Areas in which test scores declined were attention, verbal memory and visual-spatial construction ability. There was no correlation between decline in cognition, CTG repeat size or other clinical data.

Jeffrey Wozniak from the University of Minnesota presented his group's findings that widespread "white matter" abnormalities occur in the brains of young people with congenital-onset and juvenile-onset MMD1 and that these abnormalities seem to be related to the neurocognitive impairment seen in these individuals. (White matter refers to nerve fibers coated with myelin, which appears pinkish white to the naked eye.)

Nathalie Angeard from Hôpital de la Pitié Salpêtrière in Paris presented some intriguing findings from a literature review of neurocognitive impairment in childhood-onset (not congenital-onset) MMD1. Experts in this field no longer think of childhood-onset MMD1 as associated with global cognitive impairment, Aneard said.

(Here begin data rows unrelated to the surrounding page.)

(* ===== verification/Bytes.v ===== *)
(** * Bytes and strings of the Go standard library

    What the code uses of [encoding/binary], [bytes], [strings], [strconv] and
    [fmt]: fixed-width integers in both byte orders, white space trimming and
    splitting, prefixes and suffixes, and decimal numbers.  A Go string or byte
    slice is a [list byte]. *)

From Stdlib Require Strings.String.
From S2P Require Import Prelude.

Export Strings.String.StringSyntax.

#[export] Instance byte_eq_dec : EqDecision byte := Byte.byte_eq_dec.

#[export] Program Instance byte_countable : Countable byte :=
  inj_countable Byte.to_N Byte.of_N _.
Next Obligation. intros b; apply Byte.of_to_N. Qed.

(** ** Bytes as numbers *)

Definition Z_of_byte (b : byte) : Z := Z.of_N (Byte.to_N b).

(** [byte(z)]: the conversion of an integer to [byte] keeps the low 8 bits. *)
Definition byte_of_Z (z : Z) : byte :=
  match Byte.of_N (Z.to_N (z mod 256)) with Some b => b | None => x00 end.

(** ** encoding/binary *)

Fixpoint le_enc (n : nat) (z : Z) : list byte :=
  match n with
  | O => []
  | S n => byte_of_Z z :: le_enc n (z / 256)
  end.

Fixpoint le_dec (l : list byte) : Z :=
  match l with
  | [] => 0
  | b :: t => Z_of_byte b + 256 * le_dec t
  end.

Definition be_enc (n : nat) (z : Z) : list byte := reverse (le_enc n z).
Definition be_dec (l : list byte) : Z := le_dec (reverse l).

(** [binary.LittleEndian.Uint32(b[off:])] and its big-endian siblings. *)
Definition le_u32 (off : nat) (b : list byte) : Z := le_dec (slice off 4 b).
Definition be_u16 (off : nat) (b : list byte) : Z := be_dec (slice off 2 b).
Definition be_u32 (off : nat) (b : list byte) : Z := be_dec (slice off 4 b).
Definition be_u64 (off : nat) (b : list byte) : Z := be_dec (slice off 8 b).

(** ** strings and bytes *)

(** A Go string literal. *)
Definition str (s : String.string) : list byte := String.list_byte_of_string s.
Arguments str s%_string_scope.

Definition HasPrefix (s p : list byte) : bool := bool_decide (take (length p) s = p).

Definition HasSuffix (s p : list byte) : bool :=
  bool_decide ((length p <= length s)%nat /\ drop (length s - length p) s = p).

Definition TrimSuffix (s p : list byte) : list byte :=
  if HasSuffix s p then take (length s - length p) s else s.

(** [bytes.IndexByte]: the position of the first [c], if any. *)
Fixpoint IndexByte (s : list byte) (c : byte) : option nat :=
  match s with
  | [] => None
  | b :: t => if decide (b = c) then Some O else S <$> IndexByte t c
  end.

(** [strings.LastIndex(s, sep)] for a one-byte [sep]. *)
Definition LastIndexByte (s : list byte) (c : byte) : option nat :=
  (fun i => (length s - 1 - i)%nat) <$> IndexByte (reverse s) c.

(** [strings.Contains]: whether [p] occurs in [s]. *)
Fixpoint Contains (s p : list byte) : bool :=
  HasPrefix s p || match s with [] => false | _ :: t => Contains t p end.

(** [sort.Strings]: bytewise order. *)
Fixpoint str_le (a b : list byte) : bool :=
  match a, b with
  | [], _ => true
  | _, [] => false
  | x :: a, y :: b =>
      (Z_of_byte x <? Z_of_byte y) || ((Z_of_byte x =? Z_of_byte y) && str_le a b)
  end.
Definition le_str (a b : list byte) : Prop := Is_true (str_le a b).
#[export] Instance le_str_dec a b : Decision (le_str a b).
Proof. unfold le_str; apply _. Defined.

Definition sort_Strings (l : list (list byte)) : list (list byte) := merge_sort le_str l.

(** The UTF-8 encodings of the runes of [unicode.IsSpace]. *)
Definition space_encodings : list (list byte) :=
  [ [x09]; [x0a]; [x0b]; [x0c]; [x0d]; [x20]; [xc2; x85]; [xc2; xa0];
    [xe1; x9a; x80];
    [xe2; x80; x80]; [xe2; x80; x81]; [xe2; x80; x82]; [xe2; x80; x83];
    [xe2; x80; x84]; [xe2; x80; x85]; [xe2; x80; x86]; [xe2; x80; x87];
    [xe2; x80; x88]; [xe2; x80; x89]; [xe2; x80; x8a];
    [xe2; x80; xa8]; [xe2; x80; xa9]; [xe2; x80; xaf]; [xe2; x81; x9f];
    [xe3; x80; x80] ].

(** Number of bytes of the white space rune [s] begins with, 0 for none.  No
    encoding begins with a UTF-8 continuation byte, so a scan byte by byte
    finds the same runes as Go's scan rune by rune. *)
Definition space_prefix (s : list byte) : nat :=
  match List.find (HasPrefix s) space_encodings with Some e => length e | None => O end.

Definition space_suffix (s : list byte) : nat :=
  match List.find (HasSuffix s) space_encodings with Some e => length e | None => O end.

Fixpoint trim_left_fuel (fuel : nat) (s : list byte) : list byte :=
  match fuel with
  | O => s
  | S fuel => match space_prefix s with O => s | n => trim_left_fuel fuel (drop n s) end
  end.

Fixpoint trim_right_fuel (fuel : nat) (s : list byte) : list byte :=
  match fuel with
  | O => s
  | S fuel =>
      match space_suffix s with
      | O => s
      | n => trim_right_fuel fuel (take (length s - n) s)
      end
  end.

(** [bytes.TrimSpace] and [strings.TrimSpace]; every round removes at least a
    byte, so the length of the string is fuel enough. *)
Definition TrimSpace (s : list byte) : list byte :=
  let l := trim_left_fuel (length s) s in trim_right_fuel (length l) l.

(** [bytes.Fields]: [cur] is the field being read, in reverse. *)
Fixpoint fields_fuel (fuel : nat) (s cur : list byte) : list (list byte) :=
  let close := match cur with [] => [] | _ => [reverse cur] end in
  match fuel, s with
  | O, _ | _, [] => close
  | S fuel, b :: t =>
      match space_prefix s with
      | O => fields_fuel fuel t (b :: cur)
      | n => close ++ fields_fuel fuel (drop n s) []
      end
  end.

Definition Fields (s : list byte) : list (list byte) := fields_fuel (length s) s [].

(** ** strconv and fmt *)

Definition digit (z : Z) : byte := byte_of_Z (48 + z).
Definition is_digit (b : byte) : bool := (48 <=? Z_of_byte b) && (Z_of_byte b <=? 57).

(** [fmt.Sprintf("%0nd", z)] for [z] of at most [n] digits. *)
Fixpoint pad_dec (n : nat) (z : Z) : list byte :=
  match n with
  | O => []
  | S n => pad_dec n (z / 10) ++ [digit (z mod 10)]
  end.

(** [fmt.Sprintf("%d", z)] for a value of an unsigned type: at most 20 digits,
    without leading zeros. *)
Fixpoint drop_zeros (l : list byte) : list byte :=
  match l with
  | b :: t => if decide (b = x30 /\ t <> []) then drop_zeros t else l
  | [] => []
  end.

Definition dec (z : Z) : list byte := drop_zeros (pad_dec 20 z).

Fixpoint parse_digits (acc : Z) (s : list byte) : option Z :=
  match s with
  | [] => Some acc
  | b :: t => if is_digit b then parse_digits (10 * acc + (Z_of_byte b - 48)) t else None
  end.

(** [strconv.ParseUint(s, 10, 64)]: digits only, at least one, in range. *)
Definition ParseUint (s : list byte) : option Z :=
  match s with
  | [] => None
  | _ => v ← parse_digits 0 s; if v <? 2 ^ 64 then Some v else None
  end.

(** ** Lemmas: bytes and fixed-width integers *)

Lemma Z_of_byte_range b : 0 <= Z_of_byte b < 256.
Proof. unfold Z_of_byte; pose proof (Byte.to_N_bounded b); lia. Qed.

Lemma byte_of_Z_of_byte b : byte_of_Z (Z_of_byte b) = b.
Proof.
  unfold byte_of_Z. rewrite Z.mod_small by apply Z_of_byte_range.
  unfold Z_of_byte. by rewrite N2Z.id, Byte.of_to_N.
Qed.

Lemma Z_of_byte_of_Z z : Z_of_byte (byte_of_Z z) = z mod 256.
Proof.
  unfold byte_of_Z. pose proof (Z.mod_pos_bound z 256 ltac:(lia)) as Hb.
  destruct (Byte.of_N _) as [b|] eqn:E.
  - apply Byte.to_of_N in E. unfold Z_of_byte. rewrite E. lia.
  - apply Byte.of_N_None_iff in E. lia.
Qed.

Lemma Z_of_byte_inj b c : Z_of_byte b = Z_of_byte c -> b = c.
Proof. intros H. by rewrite <-(byte_of_Z_of_byte b), <-(byte_of_Z_of_byte c), H. Qed.

Lemma length_le_enc n z : length (le_enc n z) = n.
Proof. revert z; induction n as [|n IH]; intros; cbn; [done|by rewrite IH]. Qed.

Lemma length_be_enc n z : length (be_enc n z) = n.
Proof. unfold be_enc; by rewrite length_reverse, length_le_enc. Qed.

#[export] Hint Rewrite length_le_enc length_be_enc : ipcap_len.

Lemma le_dec_enc n z : le_dec (le_enc n z) = z mod 256 ^ Z.of_nat n.
Proof.
  revert z; induction n as [|n IH]; intros z; cbn [le_enc le_dec].
  { by rewrite Z.mod_1_r. }
  rewrite IH, Z_of_byte_of_Z, Nat2Z.inj_succ, Z.pow_succ_r by lia.
  by rewrite Z.rem_mul_r by lia.
Qed.

Lemma le_enc_dec l : le_enc (length l) (le_dec l) = l.
Proof.
  induction l as [|b l IH]; cbn [length le_enc le_dec]; [done|].
  pose proof (Z_of_byte_range b).
  f_equal.
  - apply Z_of_byte_inj. rewrite Z_of_byte_of_Z. by rewrite Z.mul_comm, Z_mod_plus_full, Z.mod_small.
  - rewrite Z.mul_comm, Z.div_add by lia. by rewrite Z.div_small.
Qed.

Lemma le_dec_bound l : 0 <= le_dec l < 256 ^ Z.of_nat (length l).
Proof. rewrite <-(le_enc_dec l) at 1 2. rewrite le_dec_enc. apply Z.mod_pos_bound; lia. Qed.

Lemma le_dec_enc_small n z : 0 <= z < 256 ^ Z.of_nat n -> le_dec (le_enc n z) = z.
Proof. intros; by rewrite le_dec_enc, Z.mod_small. Qed.

Lemma be_dec_enc_small n z : 0 <= z < 256 ^ Z.of_nat n -> be_dec (be_enc n z) = z.
Proof. intros; unfold be_dec, be_enc. rewrite reverse_involutive. by apply le_dec_enc_small. Qed.

Lemma be_enc_dec l : be_enc (length l) (be_dec l) = l.
Proof.
  unfold be_dec, be_enc. rewrite <-(length_reverse l), le_enc_dec. apply reverse_involutive.
Qed.

Lemma be_dec_bound l : 0 <= be_dec l < 256 ^ Z.of_nat (length l).
Proof. unfold be_dec. rewrite <-(length_reverse l). apply le_dec_bound. Qed.

(** Reading back a field written between [p] and [k]. *)
Lemma le_u32_app p k z : is_uint 32 z -> le_u32 (length p) (p ++ le_enc 4 z ++ k) = z.
Proof.
  intros [? ?]. unfold le_u32. rewrite slice_app_exact by apply length_le_enc.
  apply le_dec_enc_small; cbn; lia.
Qed.

Lemma be_u16_app p k z : is_uint 16 z -> be_u16 (length p) (p ++ be_enc 2 z ++ k) = z.
Proof.
  intros [? ?]. unfold be_u16. rewrite slice_app_exact by apply length_be_enc.
  apply be_dec_enc_small; cbn; lia.
Qed.

Lemma be_u32_app p k z : is_uint 32 z -> be_u32 (length p) (p ++ be_enc 4 z ++ k) = z.
Proof.
  intros [? ?]. unfold be_u32. rewrite slice_app_exact by apply length_be_enc.
  apply be_dec_enc_small; cbn; lia.
Qed.

Lemma be_u64_app p k z : is_uint 64 z -> be_u64 (length p) (p ++ be_enc 8 z ++ k) = z.
Proof.
  intros [? ?]. unfold be_u64. rewrite slice_app_exact by apply length_be_enc.
  apply be_dec_enc_small; cbn; lia.
Qed.

(** The same with the whole buffer named, for use by computation: [b] is the
    field behind [p] and in front of [k]. *)
Lemma le_u32_at off p k z b :
  length p = off -> b = p ++ le_enc 4 z ++ k -> is_uint 32 z -> le_u32 off b = z.
Proof. intros <- -> Hz. by apply le_u32_app. Qed.

Lemma be_u16_at off p k z b :
  length p = off -> b = p ++ be_enc 2 z ++ k -> is_uint 16 z -> be_u16 off b = z.
Proof. intros <- -> Hz. by apply be_u16_app. Qed.

Lemma be_u32_at off p k z b :
  length p = off -> b = p ++ be_enc 4 z ++ k -> is_uint 32 z -> be_u32 off b = z.
Proof. intros <- -> Hz. by apply be_u32_app. Qed.

Lemma be_u64_at off p k z b :
  length p = off -> b = p ++ be_enc 8 z ++ k -> is_uint 64 z -> be_u64 off b = z.
Proof. intros <- -> Hz. by apply be_u64_app. Qed.

(** Two fields that differ read differently. *)
Lemma be_dec_inj l k : length l = length k -> be_dec l = be_dec k -> l = k.
Proof. intros Hl H. by rewrite <-(be_enc_dec l), <-(be_enc_dec k), H, Hl. Qed.

Lemma be_enc_slice n off b :
  (off + n <= length b)%nat -> be_enc n (be_dec (slice off n b)) = slice off n b.
Proof. intros Hl. rewrite <-(length_slice off n b) at 1 by done. apply be_enc_dec. Qed.

Lemma le_u32_range off b : is_uint 32 (le_u32 off b).
Proof.
  unfold is_uint, le_u32. pose proof (le_dec_bound (slice off 4 b)) as H.
  assert (length (slice off 4 b) <= 4)%nat by (unfold slice; rewrite length_take; lia).
  assert (256 ^ Z.of_nat (length (slice off 4 b)) <= 256 ^ 4) by (apply Z.pow_le_mono_r; lia).
  lia.
Qed.

Lemma be_range off n b :
  is_uint (8 * Z.of_nat n) (be_dec (slice off n b)).
Proof.
  unfold is_uint. pose proof (be_dec_bound (slice off n b)) as H.
  assert (length (slice off n b) <= n)%nat by (unfold slice; rewrite length_take; lia).
  assert (256 ^ Z.of_nat (length (slice off n b)) <= 256 ^ Z.of_nat n)
    by (apply Z.pow_le_mono_r; lia).
  replace (2 ^ (8 * Z.of_nat n)) with (256 ^ Z.of_nat n); [lia|].
  rewrite Z.pow_mul_r by lia. done.
Qed.

(** ** Lemmas: decimal numbers *)

Lemma Z_of_digit z : 0 <= z < 10 -> Z_of_byte (digit z) = 48 + z.
Proof. intros; unfold digit; rewrite Z_of_byte_of_Z, Z.mod_small; lia. Qed.

Lemma is_digit_digit z : 0 <= z < 10 -> is_digit (digit z) = true.
Proof. intros; unfold is_digit; rewrite Z_of_digit by done. lia. Qed.

Lemma length_pad_dec n z : length (pad_dec n z) = n.
Proof. revert z; induction n as [|n IH]; intros; cbn; len_simpl; [done|rewrite IH; cbn; lia]. Qed.

#[export] Hint Rewrite length_pad_dec : ipcap_len.

Lemma length_dec z : (length (dec z) <= 20)%nat.
Proof.
  assert (forall l, length (drop_zeros l) <= length l)%nat as H.
  { intros l. induction l as [|b l IH]; cbn; [done|]. case_decide; cbn; lia. }
  unfold dec. etrans; [apply H|]. by rewrite length_pad_dec.
Qed.

Lemma pad_dec_digits n z : Forall (fun b => is_digit b = true) (pad_dec n z).
Proof.
  revert z; induction n as [|n IH]; intros z; cbn; [constructor|].
  apply Forall_app; split; [apply IH|]. constructor; [|constructor].
  apply is_digit_digit, Z.mod_pos_bound; lia.
Qed.

Lemma parse_digits_app acc s t :
  parse_digits acc (s ++ t) = v ← parse_digits acc s; parse_digits v t.
Proof.
  revert acc; induction s as [|b s IH]; intros acc; cbn; [done|].
  destruct (is_digit b); [apply IH|done].
Qed.

Lemma parse_pad_dec n z acc :
  0 <= z < 10 ^ Z.of_nat n ->
  parse_digits acc (pad_dec n z) = Some (acc * 10 ^ Z.of_nat n + z).
Proof.
  revert z acc; induction n as [|n IH]; intros z acc Hz.
  { cbn in *. f_equal; lia. }
  rewrite Nat2Z.inj_succ, Z.pow_succ_r in * by lia. cbn [pad_dec].
  pose proof (Z.mod_pos_bound z 10 ltac:(lia)) as Hm.
  pose proof (Z.div_mod z 10 ltac:(lia)) as Hdm.
  assert (0 <= z / 10 < 10 ^ Z.of_nat n).
  { split; [apply Z.div_pos; lia|apply Z.div_lt_upper_bound; lia]. }
  rewrite parse_digits_app, IH by done. cbn.
  rewrite is_digit_digit, Z_of_digit by done. f_equal.
  rewrite Z.mul_add_distr_l. lia.
Qed.

Lemma ParseUint_pad_dec z : is_uint 64 z -> ParseUint (pad_dec 20 z) = Some z.
Proof.
  intros [H0 H1]. unfold ParseUint.
  pose proof (length_pad_dec 20 z) as Hl.
  destruct (pad_dec 20 z) eqn:E; [discriminate|]. rewrite <-E, parse_pad_dec.
  - change (0 * 10 ^ Z.of_nat 20) with 0. rewrite Z.add_0_l. cbn [mbind option_bind].
    destruct (Z.ltb_spec z (2 ^ 64)); [done|lia].
  - split; [lia|]. change (10 ^ Z.of_nat 20) with 100000000000000000000. lia.
Qed.

(** [be_field p k]: the big-endian field of the goal that lies between [p] and
    [k] has the value it was written with. *)
Ltac be_field p k :=
  first [ erewrite (be_u16_at _ p k); [|reflexivity|reflexivity|]
        | erewrite (be_u32_at _ p k); [|reflexivity|reflexivity|]
        | erewrite (be_u64_at _ p k); [|reflexivity|reflexivity|] ].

Recent research suggests instead that there is a specific pattern of deficits involving certain types of memory, visual-spatial skills, processing speed and attention. This pattern, Angeard said, could implicate an abnormality of neural circuitry in the frontal (front) and parietal (side) lobes of the brain.

On Dec. 3, the family-centered EMPOWER 2011 meeting, sponsored by the Myotonic Dystrophy Foundation, and the professional-centered IDMC-8 briefly merged. Valerie Cwik, executive vice president-research and medical director at MDA, co-chaired this session, which was live-streamed on the Internet and now is archived on MDA's site at mda.org/IDMC8. Approximately 7,500 people from 30 countries viewed the live stream.

Several people who have MMD or have family members with the disease gave frank and informative talks about their experiences. A call for more understanding of the cognitive and psychosocial aspects of MMD was a theme that surfaced in more than one presentation. Another theme was reducing the time and effort involved in the “diagnostic odyssey” that so many families experience, through better education of physicians and other health care professionals who do not specialize in neuromuscular disease and often don’t recognize MMD when they see it.

Clinicians and researchers answered several questions submitted by families at the conference and via the Web. Clinicians admitted that research on nutrition and exercise in MMD is scant but needed. A balance should be struck, it was noted, between too much exercise, which can be a problem in MMD because of impaired muscle regenerative capacity, and too little exercise, which can lead to disuse atrophy (muscle loss because of lack of use of the muscles).

There seemed to be a consensus that maintaining one’s general health is important, as well as monitoring specific problems associated with MMD, such as cardiac abnormalities and cataracts.

It was noted that, in the United States, the high cost of genetic testing can be a significant barrier to obtaining it for many individuals.

Registry participation urged

People with MMD1 or MMD2, as well as unaffected family members, were urged to join the National Registry of Myotonic Dystrophy & Facioscapulohumeral Muscular Dystrophy Patients and Family Members.

This national registry, funded by the U.S. National Institutes of Health (NIH), is housed at the University of Rochester (N.Y.) Medical Center, and is described as a "match-making" service for people interested in joining research studies and investigators who are looking for subjects to participate in such studies.